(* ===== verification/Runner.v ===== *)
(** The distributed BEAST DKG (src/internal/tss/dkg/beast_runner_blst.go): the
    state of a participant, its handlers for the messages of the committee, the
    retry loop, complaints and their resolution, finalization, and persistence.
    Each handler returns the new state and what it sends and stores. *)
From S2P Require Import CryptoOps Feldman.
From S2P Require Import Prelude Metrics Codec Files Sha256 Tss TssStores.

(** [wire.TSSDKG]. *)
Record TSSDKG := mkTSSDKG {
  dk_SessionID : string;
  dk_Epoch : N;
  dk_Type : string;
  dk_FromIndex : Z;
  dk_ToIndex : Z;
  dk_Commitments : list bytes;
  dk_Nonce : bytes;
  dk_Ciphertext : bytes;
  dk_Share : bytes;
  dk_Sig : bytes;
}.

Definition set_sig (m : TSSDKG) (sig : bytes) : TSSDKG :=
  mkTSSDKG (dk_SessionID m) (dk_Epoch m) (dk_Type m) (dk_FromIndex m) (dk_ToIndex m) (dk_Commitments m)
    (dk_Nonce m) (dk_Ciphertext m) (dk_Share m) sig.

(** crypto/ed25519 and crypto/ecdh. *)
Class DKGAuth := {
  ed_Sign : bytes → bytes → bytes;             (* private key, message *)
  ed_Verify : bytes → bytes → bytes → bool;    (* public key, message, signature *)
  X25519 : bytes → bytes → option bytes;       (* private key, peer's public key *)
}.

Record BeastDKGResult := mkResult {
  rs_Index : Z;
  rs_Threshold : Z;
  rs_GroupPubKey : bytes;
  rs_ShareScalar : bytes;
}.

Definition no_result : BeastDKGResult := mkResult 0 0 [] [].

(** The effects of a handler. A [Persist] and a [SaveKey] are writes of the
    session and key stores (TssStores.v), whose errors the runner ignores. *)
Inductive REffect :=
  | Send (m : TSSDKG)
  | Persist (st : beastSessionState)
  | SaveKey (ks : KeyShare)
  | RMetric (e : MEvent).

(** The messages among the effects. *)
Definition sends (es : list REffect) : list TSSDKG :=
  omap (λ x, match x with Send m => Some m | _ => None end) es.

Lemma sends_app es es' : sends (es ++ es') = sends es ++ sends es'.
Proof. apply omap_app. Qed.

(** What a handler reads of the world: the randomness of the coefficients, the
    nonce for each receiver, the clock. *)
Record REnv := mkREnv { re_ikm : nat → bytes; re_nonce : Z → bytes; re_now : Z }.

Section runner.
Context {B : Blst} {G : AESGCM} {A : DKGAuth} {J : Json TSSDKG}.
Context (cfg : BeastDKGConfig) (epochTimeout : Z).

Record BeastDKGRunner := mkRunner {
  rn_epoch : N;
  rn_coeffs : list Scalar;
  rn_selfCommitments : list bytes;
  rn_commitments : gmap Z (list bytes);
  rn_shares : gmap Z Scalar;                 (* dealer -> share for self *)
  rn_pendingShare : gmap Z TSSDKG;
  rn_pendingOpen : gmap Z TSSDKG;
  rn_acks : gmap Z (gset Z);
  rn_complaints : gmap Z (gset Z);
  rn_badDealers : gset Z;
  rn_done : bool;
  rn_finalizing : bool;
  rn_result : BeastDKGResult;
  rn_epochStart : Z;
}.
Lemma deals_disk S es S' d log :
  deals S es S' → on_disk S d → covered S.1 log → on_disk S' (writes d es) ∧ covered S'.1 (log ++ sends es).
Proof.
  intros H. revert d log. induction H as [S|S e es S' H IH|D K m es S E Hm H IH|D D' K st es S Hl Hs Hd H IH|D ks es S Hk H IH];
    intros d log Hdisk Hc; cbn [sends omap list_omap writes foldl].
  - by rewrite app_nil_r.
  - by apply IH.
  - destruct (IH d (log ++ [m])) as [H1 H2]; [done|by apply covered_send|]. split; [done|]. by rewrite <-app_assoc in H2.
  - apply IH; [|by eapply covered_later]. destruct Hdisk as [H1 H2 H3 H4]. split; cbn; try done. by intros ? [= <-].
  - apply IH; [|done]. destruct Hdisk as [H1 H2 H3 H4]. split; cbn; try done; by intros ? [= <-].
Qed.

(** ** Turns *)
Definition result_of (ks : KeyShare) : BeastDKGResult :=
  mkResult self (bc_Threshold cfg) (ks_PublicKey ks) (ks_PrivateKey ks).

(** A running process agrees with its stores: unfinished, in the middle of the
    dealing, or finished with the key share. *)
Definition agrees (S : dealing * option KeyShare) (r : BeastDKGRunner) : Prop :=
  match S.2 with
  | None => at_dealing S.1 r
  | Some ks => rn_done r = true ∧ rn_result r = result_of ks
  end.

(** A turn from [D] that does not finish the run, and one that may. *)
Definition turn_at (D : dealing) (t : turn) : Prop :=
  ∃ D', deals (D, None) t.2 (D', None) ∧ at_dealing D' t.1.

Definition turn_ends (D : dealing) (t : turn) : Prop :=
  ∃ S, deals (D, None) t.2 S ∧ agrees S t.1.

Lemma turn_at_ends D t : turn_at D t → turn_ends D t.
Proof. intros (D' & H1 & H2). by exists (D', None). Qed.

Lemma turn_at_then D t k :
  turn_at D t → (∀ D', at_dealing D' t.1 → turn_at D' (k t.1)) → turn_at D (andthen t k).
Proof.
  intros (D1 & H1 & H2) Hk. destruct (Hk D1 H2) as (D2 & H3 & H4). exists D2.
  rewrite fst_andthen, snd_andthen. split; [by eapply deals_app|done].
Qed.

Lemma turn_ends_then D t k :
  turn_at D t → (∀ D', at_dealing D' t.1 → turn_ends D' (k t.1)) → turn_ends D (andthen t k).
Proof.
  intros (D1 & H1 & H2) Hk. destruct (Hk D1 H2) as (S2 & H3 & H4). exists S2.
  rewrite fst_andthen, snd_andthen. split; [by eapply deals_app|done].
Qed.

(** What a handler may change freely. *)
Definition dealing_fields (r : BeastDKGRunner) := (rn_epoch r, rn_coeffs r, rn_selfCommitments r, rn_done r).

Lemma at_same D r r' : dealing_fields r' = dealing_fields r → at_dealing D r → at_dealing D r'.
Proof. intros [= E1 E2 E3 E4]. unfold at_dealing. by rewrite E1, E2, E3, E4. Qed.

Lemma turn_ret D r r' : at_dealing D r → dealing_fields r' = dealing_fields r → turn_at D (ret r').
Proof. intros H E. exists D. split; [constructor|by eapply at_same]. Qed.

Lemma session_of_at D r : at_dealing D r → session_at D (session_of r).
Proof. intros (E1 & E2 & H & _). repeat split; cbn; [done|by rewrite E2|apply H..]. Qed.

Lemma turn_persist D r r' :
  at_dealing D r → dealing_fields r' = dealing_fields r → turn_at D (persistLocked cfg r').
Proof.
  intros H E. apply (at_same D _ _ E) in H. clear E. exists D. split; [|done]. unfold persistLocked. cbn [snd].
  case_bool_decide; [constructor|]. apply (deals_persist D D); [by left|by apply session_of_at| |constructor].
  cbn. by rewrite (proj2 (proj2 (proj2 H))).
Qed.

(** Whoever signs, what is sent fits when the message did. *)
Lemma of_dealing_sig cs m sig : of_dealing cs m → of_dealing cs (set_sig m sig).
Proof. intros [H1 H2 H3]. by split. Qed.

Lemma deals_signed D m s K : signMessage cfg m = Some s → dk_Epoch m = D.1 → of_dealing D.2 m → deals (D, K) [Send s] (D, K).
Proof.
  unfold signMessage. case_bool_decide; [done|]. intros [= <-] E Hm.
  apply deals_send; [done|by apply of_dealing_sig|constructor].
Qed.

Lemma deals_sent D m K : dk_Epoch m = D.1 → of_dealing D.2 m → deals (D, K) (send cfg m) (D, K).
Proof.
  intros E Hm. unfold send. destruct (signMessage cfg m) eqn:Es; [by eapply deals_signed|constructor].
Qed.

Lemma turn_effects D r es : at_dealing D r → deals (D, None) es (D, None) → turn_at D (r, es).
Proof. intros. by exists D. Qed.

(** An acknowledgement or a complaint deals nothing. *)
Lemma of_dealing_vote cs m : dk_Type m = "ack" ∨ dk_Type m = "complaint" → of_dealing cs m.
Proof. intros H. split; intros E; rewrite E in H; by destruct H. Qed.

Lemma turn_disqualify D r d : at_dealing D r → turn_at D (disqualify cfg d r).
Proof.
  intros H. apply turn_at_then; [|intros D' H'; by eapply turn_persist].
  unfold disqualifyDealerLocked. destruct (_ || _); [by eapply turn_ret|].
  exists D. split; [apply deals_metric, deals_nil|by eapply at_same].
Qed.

═══

| Task requirements |
Only the lines from the start of the material through the line containing "(dk_Nonce m) (dk_Ciphertext" should be repeated, and they should be repeated exactly.

| Problem solution |
(* ===== verification/Runner.v ===== *)
(** The distributed BEAST DKG (src/internal/tss/dkg/beast_runner_blst.go): the
    state of a participant, its handlers for the messages of the committee, the
    retry loop, complaints and their resolution, finalization, and persistence.
    Each handler returns the new state and what it sends and stores. *)
From S2P Require Import CryptoOps Feldman.
From S2P Require Import Prelude Metrics Codec Files Sha256 Tss TssStores.

(** [wire.TSSDKG]. *)
Record TSSDKG := mkTSSDKG {
  dk_SessionID : string;
  dk_Epoch : N;
  dk_Type : string;
  dk_FromIndex : Z;
  dk_ToIndex : Z;
  dk_Commitments : list bytes;
  dk_Nonce : bytes;
  dk_Ciphertext : bytes;
  dk_Share : bytes;
  dk_Sig : bytes;
}.

Definition set_sig (m : TSSDKG) (sig : bytes) : TSSDKG :=
  mkTSSDKG (dk_SessionID m) (dk_Epoch m) (dk_Type m) (dk_FromIndex m) (dk_ToIndex m) (dk_Commitments m)
    (dk_Nonce m) (dk_Ciphertext m) (dk_Share m) sig.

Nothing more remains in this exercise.